Step 5: Good Documentation Habits
Follow SOPs
- Stick to your site’s Standard Operating Procedures (SOPs) for how data is collected and handled.
- Use the correct version of forms and protocols.
Label Everything
- All notes and forms should include:
- Patient initials or ID
- Study number
- Date and time
- Staff member’s initials or signature
- Patient initials or ID
Keep Documents Organized
- Store all documents in locked cabinets or password-protected folders, depending on format.
- Use a document checklist to track what is filed and where.
Step 6: Secure Data Storage
Data must be stored in a way that protects it from loss or changes.
Paper Records
- Keep in locked rooms or cabinets.
- No food, drink, or personal items near data.
- Control access, only authorized staff should enter.
Electronic Data
- Use strong passwords and change them regularly.
- Log out when stepping away from the computer.
- Back up data according to your site’s IT policy.
Step 7: Protect Patient Confidentiality
- Do not write patient names on forms unless required.
- Use coded IDs and store the ID key separately.
- Never email personal health information unless it’s encrypted and allowed by the sponsor.
Step 8: Prepare for Monitoring Visits
Monitors check data for accuracy. You can make their job easier and help your site by:
- Having source documents ready
- Keeping logs up to date (screening logs, delegation logs, etc.)
- Explaining any changes clearly in notes
Monitors may also look at trends, for example, if every patient reports the exact same side effects or if lab results seem “too perfect,” they may question data reliability.
Step 9: Stay Ready for Inspections
Inspectors from FDA or other agencies may visit. They will look at:
- How data was collected
- Who entered it
- How it was corrected
- How records are stored
Be honest and cooperative. Never hide errors, explain them clearly and show how they were corrected.

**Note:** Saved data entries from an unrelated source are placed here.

(* ===== verification/MemoryTiming.v ===== *)
(** * The timing of the memory controller

    What a DRAM asks of its controller, stated on the history of a run and not
    on the counters of the code: activates of a bank keep their distance, the
    address bus is used once per busy time, the data bus gets its bubbles, and no
    rank sees more than four activates in a tFAW window.  The counters and shift
    registers of [MemoryControl] are enough of a summary of the history. *)

From stdpp Require Import list numbers.
From S2P Require Import Prelude PrioHeap EventQueue MemoryControl MemoryCycle MemoryRun.
Local Open Scope Z_scope.

(** ** Histories: what each cycle issued, the latest cycle first *)

Definition cycles (ls : list mem_label) : list (list issue) :=
  omap (λ l, match l with Cycled es => Some es | _ => None end) ls.

Definition issue_bank (e : issue) : Z := match e with Refresh bank => bank | Request bank _ => bank end.
Definition reads_mem (e : issue) : bool := match e with Refresh _ => false | Request _ r => mr_is_mem_read r end.
Definition writes_mem (e : issue) : bool := match e with Refresh _ => false | Request _ r => negb (mr_is_mem_read r) end.

(** [e] was issued [k] cycles ago. *)
Definition at_age (h : list (list issue)) (k : nat) (e : issue) : Prop := ∃ es, h !! k = Some es ∧ e ∈ es.

Section timing.
Context (cf : mem_config) (Hcf : config_ok cf).
Notation basic := (m_basic_bus_busy_time cf).
Notation tFaw := (m_tFaw cf).

Definition issue_rank (e : issue) : Z := rank_of cf (issue_bank e).

(** The activates of a rank, refreshes included. *)
Definition activates (r : Z) (h : list (list issue)) : nat :=
  length (filter (λ e, issue_rank e = r) (concat h)).

(** A legal history.  The two bubbles on the data bus are only kept over the
    command in between when they are not longer than a bus slot. *)
Record obeys (h : list (list issue)) : Prop := {
  ob_one : ∀ es, es ∈ h → (length es ≤ 1)%nat;
  ob_bus : ∀ i j e e', at_age h i e → at_age h j e' → (i < j)%nat → basic ≤ Z.of_nat j - Z.of_nat i;
  ob_bank : ∀ i j e e', at_age h i e → at_age h j e' → (i < j)%nat →
    issue_bank e = issue_bank e' → m_bank_busy_time cf ≤ Z.of_nat j - Z.of_nat i;
  ob_read_write : ∀ i j e e', at_age h i e → at_age h j e' → (i < j)%nat →
    writes_mem e = true → reads_mem e' = true → m_read_write_delay cf ≤ basic →
    basic + m_read_write_delay cf ≤ Z.of_nat j - Z.of_nat i;
  ob_read_read : ∀ i j e e', at_age h i e → at_age h j e' → (i < j)%nat →
    reads_mem e = true → reads_mem e' = true → issue_rank e ≠ issue_rank e' → m_rank_rank_delay cf ≤ basic →
    basic + m_rank_rank_delay cf ≤ Z.of_nat j - Z.of_nat i;
  ob_tfaw : 0 < tFaw → ∀ i r, Z.of_nat (activates r (take (Z.to_nat tFaw) (drop i h))) ≤ ACTIVATE_PER_TFAW
}.

(** ** The counters summarise the history *)

Definition active (r : Z) (es : list issue) : bool := existsb (λ e, issue_rank e =? r) es.

Record tinv (m : MemoryControl) (h : list (list issue)) : Prop := {
  ti_range : ∀ k e, at_age h k e → 0 ≤ issue_bank e < total_banks cf;
  ti_one : ∀ es, es ∈ h → (length es ≤ 1)%nat;
  ti_basic : ∀ k e, at_age h k e → basic - Z.of_nat k ≤ m_busBusyCounter_Basic (mc_bus m);
  ti_bank : ∀ k e, at_age h k e → m_bank_busy_time cf - Z.of_nat k ≤ busy (issue_bank e) m;
  ti_write : ∀ k e, at_age h k e → reads_mem e = true → m_read_write_delay cf ≤ basic →
    basic + m_read_write_delay cf - Z.of_nat k ≤ m_busBusyCounter_Write (mc_bus m);
  ti_read : ∀ k e, at_age h k e → reads_mem e = true → m_rank_rank_delay cf ≤ basic →
    basic + m_rank_rank_delay cf - Z.of_nat k ≤ m_busBusyCounter_ReadNewRank (mc_bus m);
  ti_rank : ∀ k e, at_age h k e → reads_mem e = true → issue_rank e ≠ m_busBusy_WhichRank (mc_bus m) →
    2 * basic - Z.of_nat k ≤ m_busBusyCounter_Basic (mc_bus m);
  ti_shift : 0 < tFaw → ∀ r, 0 ≤ r < total_ranks cf → ∃ s,
    m_tfaw_shift (mc_banks m) !! Z.to_nat r = Some s ∧
    ∀ i, 0 ≤ i → Z.testbit s i = (i <? tFaw) && active r (default [] (h !! Z.to_nat (tFaw - 1 - i)));
  ti_count : 0 < tFaw → ∀ r, 0 ≤ r < total_ranks cf →
    m_tfaw_count (mc_banks m) !! Z.to_nat r = Some (Z.of_nat (activates r (take (Z.to_nat tFaw) h)))
}.

(** [tinv] looks at these fields only. *)
Definition regs (m : MemoryControl) : list Z * list Z * list Z * mem_bus :=
  (m_bankBusyCounter (mc_banks m), m_tfaw_shift (mc_banks m), m_tfaw_count (mc_banks m), mc_bus m).

Lemma tinv_regs m m' h : regs m' = regs m → tinv m h → tinv m' h.
Proof.
  unfold regs. intros [= E1 E2 E3 E4] []. unfold busy in *.
  split; unfold busy; rewrite ?E1, ?E2, ?E3, ?E4; done.
Qed.

Lemma at_age_nil h k e : at_age ([] :: h) k e ↔ ∃ k', k = S k' ∧ at_age h k' e.
Proof.
  split.
  - destruct k as [|k]; [|by exists k]. intros (es & [= <-] & He). by apply not_elem_of_nil in He.
  - by intros (k' & -> & H).
Qed.

Lemma at_age_one h k e e0 : at_age ([e0] :: h) k e ↔ k = 0%nat ∧ e = e0 ∨ ∃ k', k = S k' ∧ at_age h k' e.
Proof.
  split.
  - destruct k as [|k]; [|by right; exists k]. intros (es & [= <-] & He). left. split; [done|].
    by apply list_elem_of_singleton in He.
  - intros [[-> ->]|(k' & -> & H)]; [|done]. exists [e0]. split; [done|by left].
Qed.

Lemma activates_cons r es h : activates r (es :: h) = (activates r [es] + activates r h)%nat.
Proof. unfold activates. cbn. by rewrite app_nil_r, filter_app, length_app. Qed.

Lemma activates_app r h1 h2 : activates r (h1 ++ h2) = (activates r h1 + activates r h2)%nat.
Proof. unfold activates. by rewrite concat_app, filter_app, length_app. Qed.

Lemma activates_active r es :
  (length es ≤ 1)%nat → activates r [es] = if active r es then 1%nat else 0%nat.
Proof.
  unfold activates, active. destruct es as [|e [|? ?]]; cbn [concat app existsb length]; intros Hl; [done| |lia].
  rewrite orb_false_r. rewrite filter_cons. destruct (Z.eqb_spec (issue_rank e) r); case_decide; done.
Qed.

(** *** A cycle begins *)

Lemma count_down_ge n : n - 1 ≤ count_down n.
Proof. unfold count_down. destruct (0 <? n); lia. Qed.

Lemma busy_tick bank m :
  shape cf m → 0 ≤ bank < total_banks cf → busy bank (tick_counters m) = count_down (busy bank m).
Proof.
  intros Hs Hb. unfold busy. cbn [tick_counters set_bus set_banks mc_banks m_bankBusyCounter].
  destruct (lookup_lt_is_Some_2 (m_bankBusyCounter (mc_banks m)) (Z.to_nat bank)) as [x Hx].
  { rewrite (sh_busy _ _ Hs). lia. }
  rewrite (list_lookup_total_correct _ _ _ Hx). apply list_lookup_total_correct.
  by rewrite list_lookup_fmap, Hx.
Qed.

Lemma window_tick r h :
  0 < tFaw → (∀ es, es ∈ h → (length es ≤ 1)%nat) →
  Z.of_nat (activates r (take (Z.to_nat tFaw) ([] :: h))) =
  Z.of_nat (activates r (take (Z.to_nat tFaw) h)) -
    (if active r (default [] (h !! Z.to_nat (tFaw - 1))) then 1 else 0).
Proof.
  intros Ht Hone. replace (Z.to_nat tFaw) with (S (Z.to_nat (tFaw - 1))) by lia.
  cbn [take]. rewrite activates_cons. destruct (h !! Z.to_nat (tFaw - 1)) as [es|] eqn:E; cbn [default].
  - rewrite (take_S_r _ _ _ E), activates_app, (activates_active r es).
    + change (activates r [[]]) with 0%nat. unfold id. destruct (active r es); lia.
    + apply Hone. by eapply list_elem_of_lookup_2.
  - apply lookup_ge_None in E. rewrite !take_ge by lia. change (activates r [[]]) with 0%nat. cbn. lia.
Qed.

Step 10: Ongoing Training and Feedback
Clinical trials often last months or years. Staff turnover can lead to mistakes. Keep everyone on the same page by:
- Giving regular refreshers on data entry rules
- Holding brief team meetings to review common errors
- Updating training logs after each session
Common Mistakes to Avoid
Mistake | Why It’s a Problem |
Late data entry | Increases risk of forgetting or guessing |
Using the wrong form | May result in missing required fields |
Rewriting records | Breaks the audit trail |
Mixing personal and patient info | Violates privacy laws |
Ignoring deviations | Hides protocol problems |
Final Thoughts
Strong data integrity isn’t just about filling out forms. It’s about building trust, between the site, the sponsor, the regulators, and the public. Every small step, like writing neatly or checking a number twice, adds up to reliable, valuable research.